I'm Melissa and I'm Whitney.
Speaker 2 (02:24):
This story actually came to us through Advocacy Con where
we met Chrissy, a young woman who's trying to learn
new ways to navigate advocacy for her mother.
Speaker 1 (02:36):
So today we're telling the story of a woman who
was forgotten by the world for nearly three decades. She
was brutally murdered and left in a ditch in rural Iowa.
For twenty eight years, she was known only as Jane Doe.
But now she has a name. She had a life,
(02:56):
and her name is Wilma June Nissan. Wilma's story is
not an easy one. It's filled with pain, abandonment, resilience,
and injustice. But more than anything, it's a story that
deserves to be told. Wilma was born on October nineteenth,
nineteen fifty four, in San Francisco, California. Her dad was
(03:22):
Charles Clarence Neissen and her mom June Simmons Bradford. Just
starting off. Her early life was filled with turmoil, and
by the age of eight, her mother had abandoned her
and her sister, Mona, who was actually deaf and nonverbal.

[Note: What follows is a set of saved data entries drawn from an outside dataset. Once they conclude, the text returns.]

Lemma convert_app (h1 h2 : list pyval) :
  convert_to_standard_format (h1 ++ h2)
  = (r1 <- convert_to_standard_format h1 ;;
     r2 <- convert_to_standard_format h2 ;;
     Ok (r1 ++ r2)).
Proof.
  induction h1 as [ | m rest IH ].
  - cbn [app]. rewrite convert_nil. cbn [bind].
    now destruct (convert_to_standard_format h2).
  - cbn [app]. rewrite !convert_cons, IH.
    destruct (standardize m); cbn [bind]; [ | reflexivity ].
    destruct (convert_to_standard_format rest); cbn [bind]; [ | reflexivity ].
    now destruct (convert_to_standard_format h2).
Qed.

Lemma convert_plain (h : list pyval) :
  Forall plain h -> convert_to_standard_format h = Ok h.
Proof.
  induction 1 as [ | m rest P _ IH ].
  - reflexivity.
  - now rewrite convert_cons, (standardize_plain _ P), IH.
Qed.

Lemma convert_related (h : list pyval) :
  forall h',
    convert_to_standard_format h = Ok h' ->
    Forall2 (fun m m' => standardize m = Ok m') h h'.
Proof.
  induction h as [ | m rest IH ]; intros h'.
  - rewrite convert_nil. intros [= <-]. constructor.
  - rewrite convert_cons.
    destruct (standardize m) as [ m' | ] eqn:S; cbn [bind]; [ | discriminate ].
    destruct (convert_to_standard_format rest) as [ r | ];
      cbn [bind]; [ | discriminate ].
    intros [= <-]. constructor; [ exact S | now apply IH ].
Qed.

Lemma convert_result_plain (h h' : list pyval) :
  convert_to_standard_format h = Ok h' -> Forall plain h'.
Proof.
  intros C. apply convert_related in C.
  induction C as [ | m m' rest rest' S _ IH ]; constructor.
  - eapply standardize_result_plain, S.
  - exact IH.
Qed.

Lemma convert_length (h h' : list pyval) :
  convert_to_standard_format h = Ok h' -> List.length h' = List.length h.
Proof.
  intros C. apply convert_related in C.
  induction C; cbn; congruence.
Qed.

Lemma convert_total (h : list pyval) :
  Forall turn_like h -> exists h', convert_to_standard_format h = Ok h'.
Proof.
  induction 1 as [ | m rest T _ [ r IH ] ].
  - now exists [].
  - destruct (standardize_turn_like _ T) as [ m' S ].
    exists (m' :: r). now rewrite convert_cons, S, IH.
Qed.

Lemma plain_turn_like (h : list pyval) : Forall plain h -> Forall turn_like h.
Proof. apply Forall_impl. intros m P. now left. Qed.

Lemma convert_nth_error (h : list pyval) :
  forall h' i m,
    convert_to_standard_format h = Ok h' ->
    nth_error h i = Some m ->
    exists m',
      nth_error h' i = Some m' /\ standardize m = Ok m' /\ (plain m -> m' = m).
Proof.
  intros h' i m C. apply convert_related in C. revert i.
  induction C as [ | x x' rest rest' S _ IH ]; intros i.
  - destruct i; discriminate.
  - destruct i as [ | i ]; cbn [nth_error].
    + intros [= ->]. exists x'. repeat split; [ exact S | ].
      intros P. rewrite (standardize_plain _ P) in S. congruence.
    + apply IH.
Qed.

(** C9. [convert_to_standard_format] keeps the length and the order of the
    transcript (entry [i] of the result is what the loop builds from entry
    [i] of the input), returns a transcript of plain entries unchanged, and
    is idempotent: running it on its own result changes nothing, and where
    the first run raises there is no result to run it on.  It does return
    on every transcript of plain entries and tagged user turns. *)
Theorem convert_to_standard_format_idempotent :
  (forall h h',
      convert_to_standard_format h = Ok h' ->
      List.length h' = List.length h
      /\ forall i m,
          nth_error h i = Some m ->
          exists m',
            nth_error h' i = Some m' /\ standardize m = Ok m'
            /\ (plain m -> m' = m))
  /\ (forall h, Forall plain h -> convert_to_standard_format h = Ok h)
  /\ (forall h,
        (h' <- convert_to_standard_format h ;; convert_to_standard_format h')
        = convert_to_standard_format h)
  /\ (forall h,
        Forall turn_like h -> exists h', convert_to_standard_format h = Ok h').
Proof.
  repeat split.
  - now apply convert_length.
  - intros i m. now apply convert_nth_error.
  - apply convert_plain.
  - intros h. destruct (convert_to_standard_format h) as [ h' | e ] eqn:C;
      cbn [bind]; [ | reflexivity ].
    apply convert_plain. eapply convert_result_plain, C.
  - apply convert_total.
Qed.

Lemma convert_to_standard_format_idempotent_witness :
  List.length [system_turn; user_turn "hi"]
  = List.length [system_turn; create_guardrails_format "hi"]
  /\ convert_to_standard_format [system_turn; user_turn "hi"]
     = Ok [system_turn; user_turn "hi"].
Proof.
  split.
  - apply (proj1 convert_to_standard_format_idempotent
             [system_turn; create_guardrails_format "hi"]
             [system_turn; user_turn "hi"] eq_refl).
  - apply (proj1 (proj2 convert_to_standard_format_idempotent)).
    repeat constructor.
Defined.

They were left in the custody of their father, but
(03:43):
life did not get better when her mom left. The
girls would end up being locked in closets. They didn't
go to school, they couldn't read or write. They actually
didn't even learn how to eat with utensils. Wilma was
ten years old when before she finally could even hold
(04:04):
a fork. The abuse was extreme.
Speaker 2 (04:09):
Chrissy was told stories of how after Wilma's father lost
his job, the three of them were living in his
car for quite some time. During the day he would
leave the girl. He would leave the girls in the car,
sometimes locking Wilma's sister in the trunk. Wilma would wander
the streets during the day at nine ten years old,
searching for food.
Speaker 1 (04:31):
Eventually, California's authorities intervened. Wilma and Mona were removed from
their father's custody in nineteen sixty four. Of course, they
were sent to a series of foster homes. Each was
really just this temporary stop in kind of her search
for stability and love. And we know how it is
so often sibilings don't get put together all the time,
(04:54):
especially when one is a children with disabilities. So the
fact that they had to also most likely be split
up was devastating.
Speaker 2 (05:06):
Your history, your family history with being in the foster system,
as far as like being a foster parent. That there's
even fewer foster homes out there for medically needed situations.
Speaker 1 (05:20):
It's very hard to find a home, a foster family
that's willing to accept children with disabilities, and then along
with children with siblings, it's so hard, especially if they're
not babies or anything like that. I could only assume
that they were not put together very often, and in
(05:41):
this time in the sixties, who knows what was happening
to the children in foster care in California as well.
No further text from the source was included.